*** Begin section ***

Lemma wf_set_db l x c : wf_but x c → wf_but x (set_marks Db l c).
Proof. by intros []. Qed.

Lemma wf_marks type c : wf c →
  (∀ wm, wf (Collector_SetQueueWaterMarkInfo type wm c)) ∧ wf (Collector_ResetQueueWaterMarkInfo type c).
Proof.
  intros Hwf. unfold Collector_SetQueueWaterMarkInfo, Collector_ResetQueueWaterMarkInfo. destruct type.
  - split; [intros wm|]; apply wf_set_db, wf_log; try done; apply neutral_concat; intros e; simpl; case_match; by repeat constructor.
  - rewrite (concat_machines _ ResetQueueWaterMarkInfo) by done. split.
    + intros wm. rewrite (concat_machines _ (λ sm, SetQueueWaterMarkInfo sm wm)) by done. exact (wf_all_marks (λ sm, SetQueueWaterMarkInfo sm wm) (λ ms, ms ++ [wm]) c Hwf (λ _ _ _, eq_refl)).
    + exact (wf_all_marks ResetQueueWaterMarkInfo (λ _, []) c Hwf (λ _ _ _, eq_refl)).
Qed.

Lemma wf_send_remote destination text c : wf c → wf (SendRemote destination text c).1.
Proof.
  intros Hwf. unfold SendRemote. destruct (negb _); [done|]. simpl.
  generalize (List.filter (λ e, destination_matches (split_compressed ":" destination) e.1) (generators c)).
  intros l. revert c Hwf. induction l as [|e l IH]; intros c Hwf; [done|]. simpl. apply IH. unfold send_to.
  destruct (viz_session_ e.2); [by apply wf_log; [repeat constructor|]|by apply wf_error].
Qed.

Lemma step_stepped e c : wf c → fresh e c → stepped e c (collector_step e c).
Proof.
  intros Hwf Hf. destruct e.
  - by apply stepped_ctrl.
  - by apply stepped_resource.
  - by apply stepped_msg.
  - destruct s as [s|]; [|split; [by apply wf_error|done]]. unfold stepped. simpl.
    destruct (generator_of c !! s) as [id|] eqn:Es; [|done]. simpl.
    generalize (stepped_disconnect None id s now cancelled c Hwf Es eq_refl).
    destruct (DisconnectSession_gen _ _ _ _ _ _); [by intros [-> ?]|by intros ->].
  - by apply stepped_db_result.
  - by apply stepped_timer.
  - by apply stepped_statistics.
  - by apply stepped_redis.
  - split; [apply (wf_marks type c Hwf)|done].
  - split; [apply (wf_marks type c Hwf)|done].
  - split; [|done]. simpl. unfold CloseGeneratorSession. repeat case_match; try done. by apply wf_log; [repeat constructor|].
  - split; [by apply wf_send_remote|done].
Qed.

*** End section ***

| Exercise details |
The complete material must be repeated exactly.

| Completed task |
Lemma wf_set_db l x c : wf_but x c → wf_but x (set_marks Db l c).
Proof. by intros []. Qed.

Lemma wf_marks type c : wf c →
  (∀ wm, wf (Collector_SetQueueWaterMarkInfo type wm c)) ∧ wf (Collector_ResetQueueWaterMarkInfo type c).
Proof.
  intros Hwf. unfold Collector_SetQueueWaterMarkInfo, Collector_ResetQueueWaterMarkInfo. destruct type.
  - split; [intros wm|]; apply wf_set_db, wf_log; try done; apply neutral_concat; intros e; simpl; case_match; by repeat constructor.
  - rewrite (concat_machines _ ResetQueueWaterMarkInfo) by done. split.
    + intros wm. rewrite (concat_machines _ (λ sm, SetQueueWaterMarkInfo sm wm)) by done. exact (wf_all_marks (λ sm, SetQueueWaterMarkInfo sm wm) (λ ms, ms ++ [wm]) c Hwf (λ _ _ _, eq_refl)).
    + exact (wf_all_marks ResetQueueWaterMarkInfo (λ _, []) c Hwf (λ _ _ _, eq_refl)).
Qed.

Lemma wf_send_remote destination text c : wf c → wf (SendRemote destination text c).1.
Proof.
  intros Hwf. unfold SendRemote. destruct (negb _); [done|]. simpl.
  generalize (List.filter (λ e, destination_matches (split_compressed ":" destination) e.1) (generators c)).
  intros l. revert c Hwf. induction l as [|e l IH]; intros c Hwf; [done|]. simpl. apply IH. unfold send_to.
  destruct (viz_session_ e.2); [by apply wf_log; [repeat constructor|]|by apply wf_error].
Qed.

Lemma step_stepped e c : wf c → fresh e c → stepped e c (collector_step e c).
Proof.
  intros Hwf Hf. destruct e.
  - by apply stepped_ctrl.
  - by apply stepped_resource.
  - by apply stepped_msg.
  - destruct s as [s|]; [|split; [by apply wf_error|done]]. unfold stepped. simpl.
    destruct (generator_of c !! s) as [id|] eqn:Es; [|done]. simpl.
    generalize (stepped_disconnect None id s now cancelled c Hwf Es eq_refl).
    destruct (DisconnectSession_gen _ _ _ _ _ _); [by intros [-> ?]|by intros ->].
  - by apply stepped_db_result.
  - by apply stepped_timer.
  - by apply stepped_statistics.
  - by apply stepped_redis.
  - split; [apply (wf_marks type c Hwf)|done].
  - split; [apply (wf_marks type c Hwf)|done].
  - split; [|done]. simpl. unfold CloseGeneratorSession. repeat case_match; try done. by apply wf_log; [repeat constructor|].
  - split; [by apply wf_send_remote|done].
Qed.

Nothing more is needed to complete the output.